*Material for the task*
○ ○ ○ ○ ○ ○ ○

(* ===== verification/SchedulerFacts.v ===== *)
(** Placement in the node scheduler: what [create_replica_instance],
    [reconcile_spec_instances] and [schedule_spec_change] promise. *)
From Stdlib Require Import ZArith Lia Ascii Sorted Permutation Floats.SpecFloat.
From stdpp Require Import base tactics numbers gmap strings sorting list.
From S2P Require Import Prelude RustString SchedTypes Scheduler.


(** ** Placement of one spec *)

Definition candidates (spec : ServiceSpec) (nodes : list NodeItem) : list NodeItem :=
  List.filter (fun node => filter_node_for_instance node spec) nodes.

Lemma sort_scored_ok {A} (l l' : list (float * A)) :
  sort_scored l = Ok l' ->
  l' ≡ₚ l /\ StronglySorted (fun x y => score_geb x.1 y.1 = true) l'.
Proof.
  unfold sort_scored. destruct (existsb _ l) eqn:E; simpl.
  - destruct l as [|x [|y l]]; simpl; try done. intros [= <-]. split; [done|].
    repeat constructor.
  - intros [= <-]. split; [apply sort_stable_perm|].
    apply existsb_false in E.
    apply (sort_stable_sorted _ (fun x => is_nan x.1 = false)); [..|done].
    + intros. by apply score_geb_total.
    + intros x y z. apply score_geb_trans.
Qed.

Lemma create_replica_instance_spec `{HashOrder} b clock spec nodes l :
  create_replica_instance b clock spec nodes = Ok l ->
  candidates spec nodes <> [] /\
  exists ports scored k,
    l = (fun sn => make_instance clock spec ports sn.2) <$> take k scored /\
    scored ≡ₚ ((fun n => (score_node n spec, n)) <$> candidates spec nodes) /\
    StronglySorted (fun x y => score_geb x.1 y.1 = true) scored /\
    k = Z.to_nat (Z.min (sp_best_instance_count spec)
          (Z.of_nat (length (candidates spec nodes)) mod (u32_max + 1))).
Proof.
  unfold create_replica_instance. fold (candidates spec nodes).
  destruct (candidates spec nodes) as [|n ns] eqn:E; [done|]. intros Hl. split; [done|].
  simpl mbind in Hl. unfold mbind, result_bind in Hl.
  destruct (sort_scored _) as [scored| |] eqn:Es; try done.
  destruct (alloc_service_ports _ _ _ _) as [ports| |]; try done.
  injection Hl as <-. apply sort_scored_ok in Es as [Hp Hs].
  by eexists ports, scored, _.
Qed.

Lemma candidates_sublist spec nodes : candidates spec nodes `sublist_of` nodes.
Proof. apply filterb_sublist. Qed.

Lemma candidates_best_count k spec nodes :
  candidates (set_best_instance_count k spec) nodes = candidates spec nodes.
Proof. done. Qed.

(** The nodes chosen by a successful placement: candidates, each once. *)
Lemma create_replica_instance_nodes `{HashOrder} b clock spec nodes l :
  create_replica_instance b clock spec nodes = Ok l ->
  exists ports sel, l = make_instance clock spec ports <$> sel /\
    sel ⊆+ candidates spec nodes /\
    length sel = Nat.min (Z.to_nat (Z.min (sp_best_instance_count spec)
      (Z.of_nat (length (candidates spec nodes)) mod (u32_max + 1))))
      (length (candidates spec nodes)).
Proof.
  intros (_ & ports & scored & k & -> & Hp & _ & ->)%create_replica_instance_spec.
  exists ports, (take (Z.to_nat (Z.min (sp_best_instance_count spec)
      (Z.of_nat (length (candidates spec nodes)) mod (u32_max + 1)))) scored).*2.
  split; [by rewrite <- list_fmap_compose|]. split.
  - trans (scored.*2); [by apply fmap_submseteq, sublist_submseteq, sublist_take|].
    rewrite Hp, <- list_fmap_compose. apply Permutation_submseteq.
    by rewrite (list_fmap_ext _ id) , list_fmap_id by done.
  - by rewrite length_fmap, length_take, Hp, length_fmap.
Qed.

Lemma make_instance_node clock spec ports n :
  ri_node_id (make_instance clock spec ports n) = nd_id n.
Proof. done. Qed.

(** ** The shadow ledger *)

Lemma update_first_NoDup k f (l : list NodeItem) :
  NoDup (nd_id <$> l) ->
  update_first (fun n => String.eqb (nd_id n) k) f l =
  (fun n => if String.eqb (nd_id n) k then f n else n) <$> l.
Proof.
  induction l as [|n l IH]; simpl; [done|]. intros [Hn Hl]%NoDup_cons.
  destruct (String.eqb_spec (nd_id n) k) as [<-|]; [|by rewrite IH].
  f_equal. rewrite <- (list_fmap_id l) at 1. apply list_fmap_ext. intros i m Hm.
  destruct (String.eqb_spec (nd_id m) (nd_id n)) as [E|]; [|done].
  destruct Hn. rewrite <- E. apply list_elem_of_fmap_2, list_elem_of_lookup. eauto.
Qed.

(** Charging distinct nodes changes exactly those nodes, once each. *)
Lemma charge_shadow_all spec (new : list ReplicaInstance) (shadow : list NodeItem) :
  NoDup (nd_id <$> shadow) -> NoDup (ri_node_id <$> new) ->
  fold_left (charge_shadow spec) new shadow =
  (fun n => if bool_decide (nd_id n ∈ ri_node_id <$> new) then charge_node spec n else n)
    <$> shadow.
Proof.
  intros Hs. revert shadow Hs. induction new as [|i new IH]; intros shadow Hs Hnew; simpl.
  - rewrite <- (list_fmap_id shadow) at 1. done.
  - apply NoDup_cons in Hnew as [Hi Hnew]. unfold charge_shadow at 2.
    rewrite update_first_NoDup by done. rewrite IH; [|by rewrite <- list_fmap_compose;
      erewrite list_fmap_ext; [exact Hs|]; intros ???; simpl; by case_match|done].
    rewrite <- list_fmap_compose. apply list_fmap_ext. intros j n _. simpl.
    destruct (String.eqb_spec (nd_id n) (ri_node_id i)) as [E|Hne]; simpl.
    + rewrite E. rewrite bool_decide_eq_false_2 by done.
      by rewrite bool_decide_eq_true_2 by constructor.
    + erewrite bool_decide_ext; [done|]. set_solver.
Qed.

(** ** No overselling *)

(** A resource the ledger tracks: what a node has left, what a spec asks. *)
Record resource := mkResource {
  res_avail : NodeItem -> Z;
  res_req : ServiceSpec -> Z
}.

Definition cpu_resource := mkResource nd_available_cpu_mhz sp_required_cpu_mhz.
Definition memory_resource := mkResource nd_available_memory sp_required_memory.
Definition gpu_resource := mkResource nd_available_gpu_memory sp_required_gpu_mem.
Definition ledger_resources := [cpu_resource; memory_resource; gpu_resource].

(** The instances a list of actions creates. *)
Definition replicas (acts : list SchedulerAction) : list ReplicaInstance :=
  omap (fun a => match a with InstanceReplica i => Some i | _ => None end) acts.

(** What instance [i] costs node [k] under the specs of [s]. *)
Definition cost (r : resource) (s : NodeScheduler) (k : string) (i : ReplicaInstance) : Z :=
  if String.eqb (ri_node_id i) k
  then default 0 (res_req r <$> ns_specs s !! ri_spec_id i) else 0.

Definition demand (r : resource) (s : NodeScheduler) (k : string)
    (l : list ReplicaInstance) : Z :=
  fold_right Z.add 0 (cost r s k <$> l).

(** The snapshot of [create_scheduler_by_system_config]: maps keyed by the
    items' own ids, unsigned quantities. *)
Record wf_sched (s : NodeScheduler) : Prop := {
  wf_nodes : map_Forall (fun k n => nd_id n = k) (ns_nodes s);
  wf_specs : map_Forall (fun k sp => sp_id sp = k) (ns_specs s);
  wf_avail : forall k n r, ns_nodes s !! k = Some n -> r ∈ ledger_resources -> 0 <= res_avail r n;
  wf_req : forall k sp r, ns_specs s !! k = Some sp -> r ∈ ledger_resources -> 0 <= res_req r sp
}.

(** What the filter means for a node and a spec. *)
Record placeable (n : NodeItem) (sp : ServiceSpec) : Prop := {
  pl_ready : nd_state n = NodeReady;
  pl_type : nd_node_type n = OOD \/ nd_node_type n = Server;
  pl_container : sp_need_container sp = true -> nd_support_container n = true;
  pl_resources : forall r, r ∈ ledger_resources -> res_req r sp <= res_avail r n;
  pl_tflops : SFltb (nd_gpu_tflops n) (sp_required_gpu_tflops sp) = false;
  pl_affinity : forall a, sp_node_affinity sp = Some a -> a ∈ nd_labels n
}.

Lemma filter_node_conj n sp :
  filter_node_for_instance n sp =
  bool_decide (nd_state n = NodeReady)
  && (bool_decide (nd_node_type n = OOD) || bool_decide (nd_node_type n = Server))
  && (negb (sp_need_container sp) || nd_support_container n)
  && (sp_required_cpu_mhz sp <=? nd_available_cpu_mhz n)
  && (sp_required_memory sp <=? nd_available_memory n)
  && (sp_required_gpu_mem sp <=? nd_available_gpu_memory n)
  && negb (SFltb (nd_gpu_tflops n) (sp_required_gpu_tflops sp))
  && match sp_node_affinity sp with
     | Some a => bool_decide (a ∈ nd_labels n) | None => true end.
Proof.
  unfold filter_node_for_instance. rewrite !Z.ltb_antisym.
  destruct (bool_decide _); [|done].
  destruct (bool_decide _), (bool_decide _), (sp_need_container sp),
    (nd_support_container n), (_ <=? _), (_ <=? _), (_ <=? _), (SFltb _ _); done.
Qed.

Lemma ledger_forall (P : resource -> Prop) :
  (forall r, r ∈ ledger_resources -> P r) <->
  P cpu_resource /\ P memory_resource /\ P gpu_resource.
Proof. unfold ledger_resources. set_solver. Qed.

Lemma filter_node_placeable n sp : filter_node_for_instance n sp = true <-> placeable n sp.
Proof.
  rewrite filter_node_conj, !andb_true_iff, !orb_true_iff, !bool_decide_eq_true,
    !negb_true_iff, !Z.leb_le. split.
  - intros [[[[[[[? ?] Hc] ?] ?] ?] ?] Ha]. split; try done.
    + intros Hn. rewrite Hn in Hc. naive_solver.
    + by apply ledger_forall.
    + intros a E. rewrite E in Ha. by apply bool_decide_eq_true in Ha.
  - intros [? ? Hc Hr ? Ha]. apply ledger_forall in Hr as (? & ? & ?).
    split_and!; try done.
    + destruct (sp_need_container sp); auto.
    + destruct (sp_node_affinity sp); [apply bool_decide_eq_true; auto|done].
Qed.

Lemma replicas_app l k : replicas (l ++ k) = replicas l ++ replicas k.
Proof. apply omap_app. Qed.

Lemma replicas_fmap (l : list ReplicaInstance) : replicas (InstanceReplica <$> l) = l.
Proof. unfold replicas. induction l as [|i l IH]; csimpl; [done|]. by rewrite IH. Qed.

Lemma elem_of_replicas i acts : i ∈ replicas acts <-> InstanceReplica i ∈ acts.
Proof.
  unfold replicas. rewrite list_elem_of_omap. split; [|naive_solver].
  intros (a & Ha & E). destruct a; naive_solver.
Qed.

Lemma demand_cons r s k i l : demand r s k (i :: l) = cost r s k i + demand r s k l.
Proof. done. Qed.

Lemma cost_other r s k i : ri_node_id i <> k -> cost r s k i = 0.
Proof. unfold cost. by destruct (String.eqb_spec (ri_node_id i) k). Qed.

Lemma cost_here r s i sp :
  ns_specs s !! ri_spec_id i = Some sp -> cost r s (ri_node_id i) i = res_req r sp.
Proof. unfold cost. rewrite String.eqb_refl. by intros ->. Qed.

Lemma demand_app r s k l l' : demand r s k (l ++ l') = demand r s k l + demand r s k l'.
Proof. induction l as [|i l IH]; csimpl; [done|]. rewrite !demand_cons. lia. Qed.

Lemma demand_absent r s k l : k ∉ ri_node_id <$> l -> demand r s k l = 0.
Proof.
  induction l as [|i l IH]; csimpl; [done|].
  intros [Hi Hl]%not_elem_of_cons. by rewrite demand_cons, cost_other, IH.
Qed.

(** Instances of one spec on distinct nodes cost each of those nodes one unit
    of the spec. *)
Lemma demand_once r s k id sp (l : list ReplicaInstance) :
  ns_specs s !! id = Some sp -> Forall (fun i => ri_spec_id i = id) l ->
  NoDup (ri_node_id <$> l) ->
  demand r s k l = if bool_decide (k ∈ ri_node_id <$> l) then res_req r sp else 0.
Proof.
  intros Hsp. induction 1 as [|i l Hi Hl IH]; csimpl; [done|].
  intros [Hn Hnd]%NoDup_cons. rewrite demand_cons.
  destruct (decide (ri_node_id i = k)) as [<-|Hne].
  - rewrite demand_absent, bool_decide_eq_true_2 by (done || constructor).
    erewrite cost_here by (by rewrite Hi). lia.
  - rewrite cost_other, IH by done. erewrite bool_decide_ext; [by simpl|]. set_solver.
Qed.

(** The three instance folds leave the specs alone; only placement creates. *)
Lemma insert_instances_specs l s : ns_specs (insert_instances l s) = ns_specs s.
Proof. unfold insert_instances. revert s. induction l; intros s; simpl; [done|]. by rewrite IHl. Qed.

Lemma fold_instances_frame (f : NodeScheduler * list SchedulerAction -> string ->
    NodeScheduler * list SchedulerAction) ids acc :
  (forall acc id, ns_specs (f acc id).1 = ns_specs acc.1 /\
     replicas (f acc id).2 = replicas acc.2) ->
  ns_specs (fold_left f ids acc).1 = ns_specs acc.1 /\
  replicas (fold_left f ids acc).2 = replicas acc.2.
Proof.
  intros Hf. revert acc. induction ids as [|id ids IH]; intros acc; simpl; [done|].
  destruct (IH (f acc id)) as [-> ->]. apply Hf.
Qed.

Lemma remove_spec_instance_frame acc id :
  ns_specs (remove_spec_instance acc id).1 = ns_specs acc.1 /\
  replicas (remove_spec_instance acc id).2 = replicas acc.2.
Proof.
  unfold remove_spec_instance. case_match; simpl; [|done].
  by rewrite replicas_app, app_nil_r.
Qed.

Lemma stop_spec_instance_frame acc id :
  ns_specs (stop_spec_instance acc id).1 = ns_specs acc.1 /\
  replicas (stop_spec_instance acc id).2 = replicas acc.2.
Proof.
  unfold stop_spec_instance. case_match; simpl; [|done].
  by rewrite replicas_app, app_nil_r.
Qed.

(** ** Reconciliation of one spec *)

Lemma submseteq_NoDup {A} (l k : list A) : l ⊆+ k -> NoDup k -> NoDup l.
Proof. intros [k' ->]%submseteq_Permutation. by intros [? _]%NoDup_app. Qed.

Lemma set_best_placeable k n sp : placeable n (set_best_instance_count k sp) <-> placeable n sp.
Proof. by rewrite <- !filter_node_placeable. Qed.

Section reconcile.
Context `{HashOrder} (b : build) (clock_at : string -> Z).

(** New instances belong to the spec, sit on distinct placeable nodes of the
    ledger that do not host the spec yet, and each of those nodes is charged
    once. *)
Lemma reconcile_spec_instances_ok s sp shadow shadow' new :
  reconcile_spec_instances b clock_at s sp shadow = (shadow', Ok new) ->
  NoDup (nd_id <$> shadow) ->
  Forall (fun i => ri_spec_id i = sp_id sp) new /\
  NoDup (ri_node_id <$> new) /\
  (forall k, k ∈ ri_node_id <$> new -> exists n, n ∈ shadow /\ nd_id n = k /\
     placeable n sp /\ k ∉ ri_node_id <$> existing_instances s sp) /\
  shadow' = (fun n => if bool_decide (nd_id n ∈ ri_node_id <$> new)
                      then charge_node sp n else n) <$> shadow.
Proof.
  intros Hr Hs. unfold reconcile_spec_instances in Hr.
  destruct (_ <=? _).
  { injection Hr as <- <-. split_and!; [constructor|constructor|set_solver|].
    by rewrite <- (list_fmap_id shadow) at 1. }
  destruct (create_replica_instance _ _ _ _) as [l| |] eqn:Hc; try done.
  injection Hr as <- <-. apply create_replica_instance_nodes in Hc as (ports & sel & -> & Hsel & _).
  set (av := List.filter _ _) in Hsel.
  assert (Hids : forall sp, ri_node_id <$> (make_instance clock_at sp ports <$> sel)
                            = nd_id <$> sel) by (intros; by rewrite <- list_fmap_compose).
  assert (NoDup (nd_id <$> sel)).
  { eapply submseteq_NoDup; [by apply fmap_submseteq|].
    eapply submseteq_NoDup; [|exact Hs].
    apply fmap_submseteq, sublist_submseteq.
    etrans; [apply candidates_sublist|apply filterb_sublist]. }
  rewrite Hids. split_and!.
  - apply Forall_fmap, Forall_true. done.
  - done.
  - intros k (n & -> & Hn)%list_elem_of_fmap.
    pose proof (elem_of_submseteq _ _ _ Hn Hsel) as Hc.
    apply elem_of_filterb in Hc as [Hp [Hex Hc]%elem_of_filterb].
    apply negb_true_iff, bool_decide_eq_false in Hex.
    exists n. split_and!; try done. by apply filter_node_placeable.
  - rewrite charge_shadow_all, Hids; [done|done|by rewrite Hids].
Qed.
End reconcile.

○ ○ ○ ○ ○ ○ ○

Give an exact copy of the lines above from the line with "Proof. unfold cost. rewrite" up to and including the line with "Lemma demand_once r", and leave everything else out.

Proof. unfold cost. rewrite String.eqb_refl. by intros ->. Qed.

Lemma demand_app r s k l l' : demand r s k (l ++ l') = demand r s k l + demand r s k l'.
Proof. induction l as [|i l IH]; csimpl; [done|]. rewrite !demand_cons. lia. Qed.

Lemma demand_absent r s k l : k ∉ ri_node_id <$> l -> demand r s k l = 0.
Proof.
  induction l as [|i l IH]; csimpl; [done|].
  intros [Hi Hl]%not_elem_of_cons. by rewrite demand_cons, cost_other, IH.
Qed.

(** Instances of one spec on distinct nodes cost each of those nodes one unit
    of the spec. *)
Lemma demand_once r s k id sp (l : list ReplicaInstance) :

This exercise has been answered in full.